## [EXERCISE INPUT]
(** Get recycling by ID with blockchain integration.  A string answer
    that does not parse throws inside the [try] and ends in the fallback
    as well. *)
Definition getRecyclingById (req : Request) : Handler :=
  fun st =>
    let recyclingId := get (params req) "recyclingId" in
    if negb (truthy recyclingId) then
      (respond 400 [("error", Str "Missing recyclingId parameter")], st)
    else if blockchainInitialized st then
      match
        query blockchainClient "recycler" "GetRecycling" [recyclingId]
          (tick st)
      with
      | (Returned blockchainRecycling, t') =>
          if truthy blockchainRecycling then
            match blockchainRecycling with
            | Str s =>
                match JSON_parse s with
                | Some recyclingData =>
                    (respond 200
                       [("success", Bool true);
                        ("data", recyclingData);
                        ("source", Str "blockchain")],
                     at_ t' st)
                | None => searchTemporary recyclingId t' st
                end
            | recyclingData =>
                (respond 200
                   [("success", Bool true);
                    ("data", recyclingData);
                    ("source", Str "blockchain")],
                 at_ t' st)
            end
          else searchTemporary recyclingId t' st
      | (Threw _, t') => searchTemporary recyclingId t' st
      end
    else searchTemporary recyclingId (tick st) st.

(** [recyclings.filter(r => r.wasteId === wasteId)] *)
Definition filterByWaste (wasteId : value) (l : list value) : list value :=
  List.filter (fun e => strictEq (get e "wasteId") wasteId) l.

(** Get recyclings by waste ID with blockchain integration. *)
Definition getRecyclingsByWasteId (req : Request) : Handler :=
  fun st =>
    let wasteId := get (params req) "wasteId" in
    if negb (truthy wasteId) then
      (respond 400 [("error", Str "Missing wasteId parameter")], st)
    else
      let '(relatedRecyclings, source, t) :=
        if blockchainInitialized st then
          match
            query blockchainClient "recycler" "GetRecyclingsByWasteId"
              [wasteId] (tick st)
          with
          | (Returned blockchainRecyclings, t') =>
              if truthy blockchainRecyclings
                 && lengthPositive blockchainRecyclings
              then
                match blockchainRecyclings with
                | Array items => (map parseRow items, "blockchain", t')
                | _ =>
                    (filterByWaste wasteId (recyclings st), "fallback", t')
                end
              else ([], "temporary", t')
          | (Threw _, t') =>
              (filterByWaste wasteId (recyclings st), "fallback", t')
          end
        else (filterByWaste wasteId (recyclings st), "temporary", tick st)
      in
      (respond 200
         [("success", Bool true);
          ("data", Array relatedRecyclings);
          ("count", Number (numberOfNat (length relatedRecyclings)));
          ("wasteId", wasteId);
          ("source", Str source);
          ("timestamp", Str (toISOString (Date_now t)))],
       at_ (S t) st).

## [TASK OBJECTIVE]
Repeat all of the records above exactly as written.

## [RESPONSE TO THIS EXERCISE]
(** Get recycling by ID with blockchain integration.  A string answer
    that does not parse throws inside the [try] and ends in the fallback
    as well. *)
Definition getRecyclingById (req : Request) : Handler :=
  fun st =>
    let recyclingId := get (params req) "recyclingId" in
    if negb (truthy recyclingId) then
      (respond 400 [("error", Str "Missing recyclingId parameter")], st)
    else if blockchainInitialized st then
      match
        query blockchainClient "recycler" "GetRecycling" [recyclingId]
          (tick st)
      with
      | (Returned blockchainRecycling, t') =>
          if truthy blockchainRecycling then
            match blockchainRecycling with
            | Str s =>
                match JSON_parse s with
                | Some recyclingData =>
                    (respond 200
                       [("success", Bool true);
                        ("data", recyclingData);
                        ("source", Str "blockchain")],
                     at_ t' st)
                | None => searchTemporary recyclingId t' st
                end
            | recyclingData =>
                (respond 200
                   [("success", Bool true);
                    ("data", recyclingData);
                    ("source", Str "blockchain")],
                 at_ t' st)
            end
          else searchTemporary recyclingId t' st
      | (Threw _, t') => searchTemporary recyclingId t' st
      end
    else searchTemporary recyclingId (tick st) st.

(** [recyclings.filter(r => r.wasteId === wasteId)] *)
Definition filterByWaste (wasteId : value) (l : list value) : list value :=
  List.filter (fun e => strictEq (get e "wasteId") wasteId) l.

(** Get recyclings by waste ID with blockchain integration. *)
Definition getRecyclingsByWasteId (req : Request) : Handler :=
  fun st =>
    let wasteId := get (params req) "wasteId" in
    if negb (truthy wasteId) then
      (respond 400 [("error", Str "Missing wasteId parameter")], st)
    else
      let '(relatedRecyclings, source, t) :=
        if blockchainInitialized st then
          match
            query blockchainClient "recycler" "GetRecyclingsByWasteId"
              [wasteId] (tick st)
          with
          | (Returned blockchainRecyclings, t') =>
              if truthy blockchainRecyclings
                 && lengthPositive blockchainRecyclings
              then
                match blockchainRecyclings with
                | Array items => (map parseRow items, "blockchain", t')
                | _ =>
                    (filterByWaste wasteId (recyclings st), "fallback", t')
                end
              else ([], "temporary", t')
          | (Threw _, t') =>
              (filterByWaste wasteId (recyclings st), "fallback", t')
          end
        else (filterByWaste wasteId (recyclings st), "temporary", tick st)
      in
      (respond 200
         [("success", Bool true);
          ("data", Array relatedRecyclings);
          ("count", Number (numberOfNat (length relatedRecyclings)));
          ("wasteId", wasteId);
          ("source", Str source);
          ("timestamp", Str (toISOString (Date_now t)))],
       at_ (S t) st).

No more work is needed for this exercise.